The predicted class probabilities of an input sample is computed as the mean predicted class probabilities of the trees in the forest. The class probability of a single tree is the fraction of samples of the same class in a leaf.

The difference from the original method is probably just so that predict gives predictions consistent with predict_proba. The result is sometimes called "soft voting", rather than the "hard" majority vote used in the original Breiman paper. I couldn't in quick searching find an appropriate comparison of the performance of the two methods, but they both seem fairly reasonable in this situation.

The predict documentation is at best quite misleading; I've submitted a pull request to fix it.

If you want to do majority vote prediction instead, here's a function to do it. Call it like predict_majvote(clf, X) rather than clf.predict(X). (Based on predict_proba; only lightly tested, but I think it should work.)

from scipy.stats import mode
from sklearn.ensemble.forest import _partition_estimators, _parallel_helper
from sklearn.tree._tree import DTYPE
from sklearn.externals.joblib import Parallel, delayed
from sklearn.utils import check_array
from sklearn.utils.validation import check_is_fitted

def predict_majvote(forest, X):
    """Predict class for X.

    Uses majority voting, rather than the soft voting scheme
    used by RandomForestClassifier.predict.

    Parameters
    ----------
    X : array-like or sparse matrix of shape = [n_samples, n_features]
        The input samples.

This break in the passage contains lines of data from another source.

Lemma length_checksum_low12 (x : Z) :
  length_checksum (Z.land x 0xfff) = length_checksum x.
Proof.
  unfold length_checksum.
  rewrite (nibble_of_low12 x 8), (nibble_of_low12 x 4) by lia.
  pose proof (nibble_of_low12 x 0 ltac:(lia)) as H0.
  rewrite !Z.shiftr_0_r in H0. rewrite H0. reflexivity.
Qed.

(** The length field the encoder builds always carries its own length
    checksum, so the test of line 245, which is made on [s], never
    fires. *)
Lemma request_length_code (address command info_length : Z) :
  length_code_wrong (request_binary address command info_length) = false.
Proof.
  unfold length_code_wrong, request_binary. cbn [b_length].
  rewrite <- (length_checksum_low12 (u32 (info_length * 2))).
  assert (Hm : 0 <= Z.land (u32 (info_length * 2)) 0xfff < 4096).
  { change 0xfff with (Z.ones 12). rewrite Z.land_ones by lia.
    apply Z.mod_pos_bound. lia. }
  revert Hm. generalize (Z.land (u32 (info_length * 2)) 0xfff). intros m Hm.
  apply (below_spec 4096
           (fun m => negb (negb
              (length_checksum
                 (Z.land (u16 (Z.lor (length_checksum m) m)) 0xfff)
               =? Z.land (u16 (Z.lor (length_checksum m) m)) 0xf000))))
    in Hm; [|vm_compute; reflexivity].
  cbv beta in Hm. apply negb_true_iff in Hm. exact Hm.
Qed.
(** X7. With assertions on, a returning [patch_pc] was called with a target in
    the frame's own code region and on a slot that did not hold the
    continuation return barrier; if the frame is now deoptimized its logical
    pc is the one it had before the call; if it is a compiled frame its pc
    is not a deoptimization entry of its method; and it agrees with the
    frame constructed afresh from its sp, unextended sp, fp and the
    target. *)
Theorem patch_pc_asserted
    (thread : JavaThread) (new_pc : address) (this this' : frame) (mem mem' : memory) :
  debug_build = true ->
  patch_pc thread new_pc (this, mem) = Ok (this', mem') ->
  cb this = find_blob new_pc /\
  is_return_barrier_entry (load mem (pc_addr this)) = false /\
  (deopt_state this' = is_deoptimized -> pc this' = pc this) /\
  (is_compiled_frame this' = true ->
   exists cm, as_compiled_method_or_null (blob_at (cb this')) = Some cm /\
              is_deopt_entry cm (pc this') = false) /\
  is_deoptimized_frame
    (frame_ctor mem' (sp this) (unextended_sp this) (fp this) new_pc)
    = is_deoptimized_frame this' /\
  pc (frame_ctor mem' (sp this) (unextended_sp this) (fp this) new_pc) = pc this' /\
  raw_pc (frame_ctor mem' (sp this) (unextended_sp this) (fp this) new_pc)
    = raw_pc this'.
Proof.
  intros Hd H.
  destruct (patch_pc_ok_inv _ _ _ _ _ _ H) as [Hm Ht].
  unfold patch_pc in H. cbn in H. do 3 assert_passed H.
  apply (assert_debug_inv _ _ _ Hd) in Hassert, Hassert0.
  apply Z.eqb_eq in Hassert. apply negb_true_iff in Hassert0.
  split; [exact Hassert|]. split; [exact Hassert0|].
  rewrite <- Hm in H. unfold patched_frame in Ht.
  destruct (negb (get_deopt_original_pc mem' (set_pc this new_pc) =? NULL)) eqn:E;
    cbn in H; repeat assert_passed H; inversion H; subst this'; clear H;
    repeat match goal with
           | Ha : assert _ _ = Ok _ |- _ => apply (assert_debug_inv _ _ _ Hd) in Ha
           end.
  - apply Z.eqb_eq in Hassert2.
    rewrite !andb_true_iff, bool_decide_eq_true, !Z.eqb_eq in Hassert4.
    destruct Hassert4 as ((? & ?) & ?).
    split; [intros _; cbn; exact Hassert2|]. split; [|auto].
    intros Hc. rewrite Hc in Hassert3. cbn in Hassert3 |- *.
    destruct (as_compiled_method_or_null (blob_at (cb this))) as [cm|];
      [|discriminate]. exists cm. split; [reflexivity|].
    now apply negb_true_iff.
  - rewrite !andb_true_iff, bool_decide_eq_true, !Z.eqb_eq in Hassert3.
    destruct Hassert3 as ((? & ?) & ?).
    split; [cbn; discriminate|]. split; [|auto].
    intros Hc. rewrite Hc in Hassert2. cbn in Hassert2 |- *.
    destruct (as_compiled_method_or_null (blob_at (cb this))) as [cm|];
      [|discriminate]. exists cm. split; [reflexivity|].
    now apply negb_true_iff.
Qed.

(** X8. With assertions on, [patch_pc] stops the VM when the target is not in
    the frame's code region ("unexpected pc"), when the slot holds the
    continuation return barrier ("return barrier"), and when the original pc
    recovered after patching is not the pc the frame had ("expected original
    PC to be stored before patching"). *)
Theorem patch_pc_fatal
    (thread : JavaThread) (new_pc : address) (this : frame) (mem : memory) :
  debug_build = true ->
  (cb this <> find_blob new_pc ->
   patch_pc thread new_pc (this, mem) = Fatal (AssertFailed "unexpected pc")) /\
  (cb this = find_blob new_pc ->
   is_return_barrier_entry (load mem (pc_addr this)) = true ->
   patch_pc thread new_pc (this, mem) = Fatal (AssertFailed "return barrier")) /\
  (cb this = find_blob new_pc ->
   is_return_barrier_entry (load mem (pc_addr this)) = false ->
   return_address_consistent this new_pc (load mem (pc_addr this)) = true ->
   get_deopt_original_pc (store mem (pc_addr this) new_pc) (set_pc this new_pc) <> NULL ->
   get_deopt_original_pc (store mem (pc_addr this) new_pc) (set_pc this new_pc)
     <> pc this ->
   patch_pc thread new_pc (this, mem) =
     Fatal (AssertFailed "expected original PC to be stored before patching")).
Proof.
  intros Hd. unfold patch_pc. cbn. repeat split.
  - intros Hne. apply Z.eqb_neq in Hne. rewrite Hne.
    now rewrite assert_debug_false.
  - intros -> Hb. rewrite Z.eqb_refl, assert_true, Hb. cbn.
    now rewrite assert_debug_false.
  - intros -> Hb Hc Hn Ho. rewrite Z.eqb_refl, Hb, Hc, !assert_true. cbn.
    apply Z.eqb_neq in Hn, Ho. rewrite Hn, Ho. cbn.
    now rewrite assert_debug_false.
Qed.

End PatcherFacts.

Internally, it will be converted to
        ``dtype=np.float32`` and if a sparse matrix is provided
        to a sparse ``csr_matrix``.
    Returns
    -------
    y : array of shape = [n_samples] or [n_samples, n_outputs]
        The predicted classes.
    """
    check_is_fitted(forest, 'n_outputs_')

    # Check data
    X = check_array(X, dtype=DTYPE, accept_sparse="csr")

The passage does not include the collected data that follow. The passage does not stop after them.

(** The loop of [extend] from a valid node and board: one new board and one
    new node per action, in order, and the new nodes appended to the
    children of [n]. *)
Lemma extend_loop_run n nb c nc acts : forall st nd b,
  nodes st !! n = Some nd -> boards st !! nb = Some b ->
  extend_loop n nb c nc acts st =
    (Ok tt,
     {| nodes :=
          <[n := with_children nd
                   (children nd ++ seq (length (nodes st)) (length acts))]>
            (nodes st)
          ++ imap (fun i a => child_node n nc (length (boards st) + i) a) acts;
        boards := boards st ++ map (fun a => _move b a c) acts;
        rng := rng st;
        move_log := move_log st ++ map (fun a => (b, a, c)) acts |}).
Proof.
  induction acts as [|a rest IH]; intros st nd b Hn Hb.
  - cbn [extend_loop length seq imap map]. rewrite !app_nil_r, with_children_id.
    rewrite (list_insert_id _ _ _ Hn). now destruct st.
  - pose proof (lookup_lt_Some _ _ _ Hn) as Hlt.
    pose proof (lookup_lt_Some _ _ _ Hb) as Hltb.
    cbn [extend_loop].
    rewrite (bind_ok _ _ _ _ _ (deepcopy_ok _ _ _ Hb)).
    erewrite bind_ok; cycle 1.
    { apply board_move_ok. cbn [boards]. apply list_lookup_middle.
      reflexivity. }
    cbn [nodes boards rng move_log].
    rewrite insert_app_r_alt by lia. rewrite Nat.sub_diag.
    cbn [insert list_insert].
    erewrite bind_ok; cycle 1.
    { apply add_child_ok. cbn [nodes]. exact Hn. }
    cbn [nodes boards rng move_log].
    erewrite IH; cycle 1.
    { cbn [nodes]. rewrite lookup_app_l by (rewrite length_insert; lia).
      apply list_lookup_insert_eq. lia. }
    { cbn [boards]. rewrite lookup_app_l by lia. exact Hb. }
    cbn [nodes boards rng move_log].
    rewrite !length_app, length_insert. cbn [length].
    f_equal. f_equal.
    + rewrite insert_app_l by (rewrite length_insert; lia).
      rewrite list_insert_insert_eq.
      rewrite <- app_assoc. f_equal.
      * f_equal. unfold with_children. cbn. f_equal.
        rewrite <- app_assoc. f_equal. cbn. now rewrite Nat.add_1_r.
      * cbn. f_equal.
        -- unfold child_node. now rewrite Nat.add_0_r.
        -- apply imap_ext. intros i x _. cbn. f_equal. lia.
    + now rewrite <- app_assoc.
    + now rewrite <- app_assoc.
Qed.
Lemma depth_in (x : json) (items : list json) :
  In x items ->
  (depth x <= List.fold_right (fun x d => Nat.max (depth x) d) O items)%nat.
Proof.
  induction items as [|y items IH]; intros H; [destruct H|].
  cbn [List.fold_right]. destruct H as [->|H]; [lia|]. specialize (IH H). lia.
Qed.

Lemma depth_in_members (kx : string * json) (members : list (string * json)) :
  In kx members ->
  (depth (snd kx) <= List.fold_right (fun kx d => Nat.max (depth (snd kx)) d) O members)%nat.
Proof.
  induction members as [|y members IH]; intros H; [destruct H|].
  cbn [List.fold_right]. destruct H as [->|H]; [lia|]. specialize (IH H). lia.
Qed.

(** A written value is read back, whatever follows it. *)
Lemma parseValue_stringify (fuel : nat) :
  forall (v : json) (rest : string),
  (depth v <= fuel)%nat -> delimited rest ->
  parseValue fuel (stringify v ++ rest) = Some (v, rest).
Proof.
  induction fuel as [|f IH]; intros v rest Hd Hrest.
  - destruct v; cbn in Hd; lia.
  - rewrite parseValue_S. destruct v as [|b|n|s|items|members].
    + exact (parseLiteral_app "ull" JNull rest).
    + destruct b.
      * exact (parseLiteral_app "rue" (JBool true) rest).
      * exact (parseLiteral_app "alse" (JBool false) rest).
    + destruct (ofZ_head n) as [c [r [E H]]].
      destruct (number_head_opens c H) as [[Hs _] B].
      cbn [stringify]. rewrite E. cbn [append]. rewrite (skipWs_head _ _ Hs).
      cbv zeta. code_tests c.
      change (String c (r ++ rest)) with (String c r ++ rest). rewrite <- E.
      apply parseNumber_ofZ, Hrest.
    + cbn [stringify]. unfold quote. cbn [append]. rewrite append_assoc. cbn [append].
      cbn [skipWs]. change (isJsonSpace dquote) with false. cbv iota zeta.
      change (code dquote =? 110) with false. change (code dquote =? 116) with false.
      change (code dquote =? 102) with false. change (code dquote =? 34) with true.
      cbv iota. now rewrite parseStringBody_escape.
    + rewrite stringify_arr. rewrite !append_assoc. cbn [append skipWs].
      change (isJsonSpace "[") with false. cbv iota zeta.
      change (code "[" =? 110) with false. change (code "[" =? 116) with false.
      change (code "[" =? 102) with false. change (code "[" =? 34) with false.
      change (code "[" =? 91) with true. cbv iota.
      destruct items as [|x items].
      * reflexivity.
      * set (text := join "," (List.map stringify (x :: items)) ++ String "]" rest).
        assert (Hhead : exists c r, text = String c r /\ opens c).
        { destruct (stringify_head x) as [c [r [E Ho]]].
          unfold text. destruct items as [|y items].
          - cbn [List.map join]. rewrite E. eexists _, _. split; [reflexivity|exact Ho].
          - change (join "," (List.map stringify (x :: y :: items)))
              with (stringify x ++ "," ++ join "," (List.map stringify (y :: items))).
            rewrite E. eexists _, _. split; [reflexivity|exact Ho]. }
        destruct Hhead as [c [r [E [Hs [Hb _]]]]].
        rewrite E at 1. rewrite (skipWs_head _ _ Hs).
        replace (code c =? 93) with false by (symmetry; apply Z.eqb_neq; exact Hb).
        unfold text. rewrite (parseItems_join (parseValue f)); [reflexivity|discriminate| |].
        -- rewrite length_app.
           pose proof (length_join (List.map stringify (x :: items))) as L.
           rewrite List.length_map in L.
           assert (forall s, In s (List.map stringify (x :: items)) -> (1 <= String.length s)%nat).
           { intros s Hs'. apply in_map_iff in Hs'. destruct Hs' as [v [<- _]].
             apply length_stringify. }
           specialize (L H). lia.
        -- intros y rest' Hin Hr'. apply IH; [|exact Hr'].
           cbn [depth] in Hd. pose proof (depth_in y _ Hin). lia.
    + rewrite stringify_obj. rewrite !append_assoc. cbn [append skipWs].
      change (isJsonSpace "{") with false. cbv iota zeta.
      change (code "{" =? 110) with false. change (code "{" =? 116) with false.
      change (code "{" =? 102) with false. change (code "{" =? 34) with false.
      change (code "{" =? 91) with false. change (code "{" =? 123) with true. cbv iota.
      destruct members as [|kx members].
      * reflexivity.
      * set (text := join "," (List.map member (kx :: members)) ++ String "}" rest).
        assert (Hhead : exists r, text = String dquote r).
        { unfold text. destruct members as [|ky members].
          - cbn [List.map join]. unfold member, quote. cbn [append]. eexists. reflexivity.
          - change (join "," (List.map member (kx :: ky :: members)))
              with (member kx ++ "," ++ join "," (List.map member (ky :: members))).
            unfold member at 1, quote. cbn [append]. eexists. reflexivity. }
        destruct Hhead as [r E].
        rewrite E at 1. cbn [skipWs]. change (isJsonSpace dquote) with false. cbv iota.
        change (code dquote =? 125) with false. cbv iota.
        unfold text. rewrite (parseMembers_join (parseValue f)); [reflexivity|discriminate| |].
        -- rewrite length_app.
           pose proof (length_join (List.map member (kx :: members))) as L.
           rewrite List.length_map in L.
           assert (forall s, In s (List.map member (kx :: members)) -> (1 <= String.length s)%nat).
           { intros s Hs'. apply in_map_iff in Hs'. destruct Hs' as [v [<- _]].
             unfold member, quote. cbn. lia. }
           specialize (L H). lia.
        -- intros ky rest' Hin Hr'. apply IH; [|exact Hr'].
           cbn [depth] in Hd. pose proof (depth_in_members ky _ Hin). lia.
Qed.

(** Depth is bounded by the length of the text. *)
Lemma depth_le_length (n : nat) :
  forall v, (depth v <= n)%nat -> (depth v <= String.length (stringify v))%nat.
Proof.
  induction n as [|n IH]; intros v Hv; [destruct v; cbn in Hv; lia|].
  destruct v as [|b|z|s|items|members];
    [apply length_stringify | apply length_stringify | apply length_stringify
     | apply length_stringify | | ].
  - rewrite stringify_arr. cbn [depth append String.length] in *. rewrite length_app.
    apply le_n_S.
    assert (H : forall l, (forall x, In x l -> (depth x <= n)%nat) ->
              (List.fold_right (fun x d => Nat.max (depth x) d) O l
               <= String.length (join "," (List.map stringify l)))%nat).
    { induction l as [|x l IHl]; intros Hl; [cbn; lia|].
      assert (Hx : (depth x <= String.length (stringify x))%nat)
        by (apply IH, Hl; now left).
      assert (Hr : (List.fold_right (fun x d => Nat.max (depth x) d) O l
                    <= String.length (join "," (List.map stringify l)))%nat)
        by (apply IHl; intros y Hy; apply Hl; now right).
      destruct l as [|y l].
      - cbn in *. lia.
      - change (join "," (List.map stringify (x :: y :: l)))
          with (stringify x ++ "," ++ join "," (List.map stringify (y :: l))).
        rewrite !length_app. cbn [List.fold_right] in *. lia. }
    specialize (H items). cbn [String.length]. 
    assert (forall x, In x items -> (depth x <= n)%nat).
    { intros x Hx. pose proof (depth_in x _ Hx). lia. }
    specialize (H H0). lia.
  - rewrite stringify_obj. cbn [depth append String.length] in *. rewrite length_app.
    apply le_n_S.
    assert (H : forall l, (forall kx, In kx l -> (depth (snd kx) <= n)%nat) ->
              (List.fold_right (fun kx d => Nat.max (depth (snd kx)) d) O l
               <= String.length (join "," (List.map member l)))%nat).
    { induction l as [|x l IHl]; intros Hl; [cbn; lia|].
      assert (Hx : (depth (snd x) <= String.length (member x))%nat).
      { unfold member. rewrite !length_app.
        assert (depth (snd x) <= String.length (stringify (snd x)))%nat
          by (apply IH, Hl; now left). lia. }
      assert (Hr : (List.fold_right (fun kx d => Nat.max (depth (snd kx)) d) O l
                    <= String.length (join "," (List.map member l)))%nat)
        by (apply IHl; intros y Hy; apply Hl; now right).
      destruct l as [|y l].
      - cbn in *. lia.
      - change (join "," (List.map member (x :: y :: l)))
          with (member x ++ "," ++ join "," (List.map member (y :: l))).
        rewrite !length_app. cbn [List.fold_right] in *. lia. }
    specialize (H members). cbn [String.length].
    assert (forall kx, In kx members -> (depth (snd kx) <= n)%nat).
    { intros x Hx. pose proof (depth_in_members x _ Hx). lia. }
    specialize (H H0). lia.
Qed.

    # Assign chunk of trees to jobs
    n_jobs, n_trees, starts = _partition_estimators(forest.n_estimators,
                                                    forest.n_jobs)

    # Parallel loop
    all_preds = Parallel(n_jobs=n_jobs, verbose=forest.verbose,
                         backend="threading")(
        delayed(_parallel_helper)(e, 'predict', X, check_input=False)
        for e in forest.estimators_)

    # Reduce
    modes, counts = mode(all_preds, axis=0)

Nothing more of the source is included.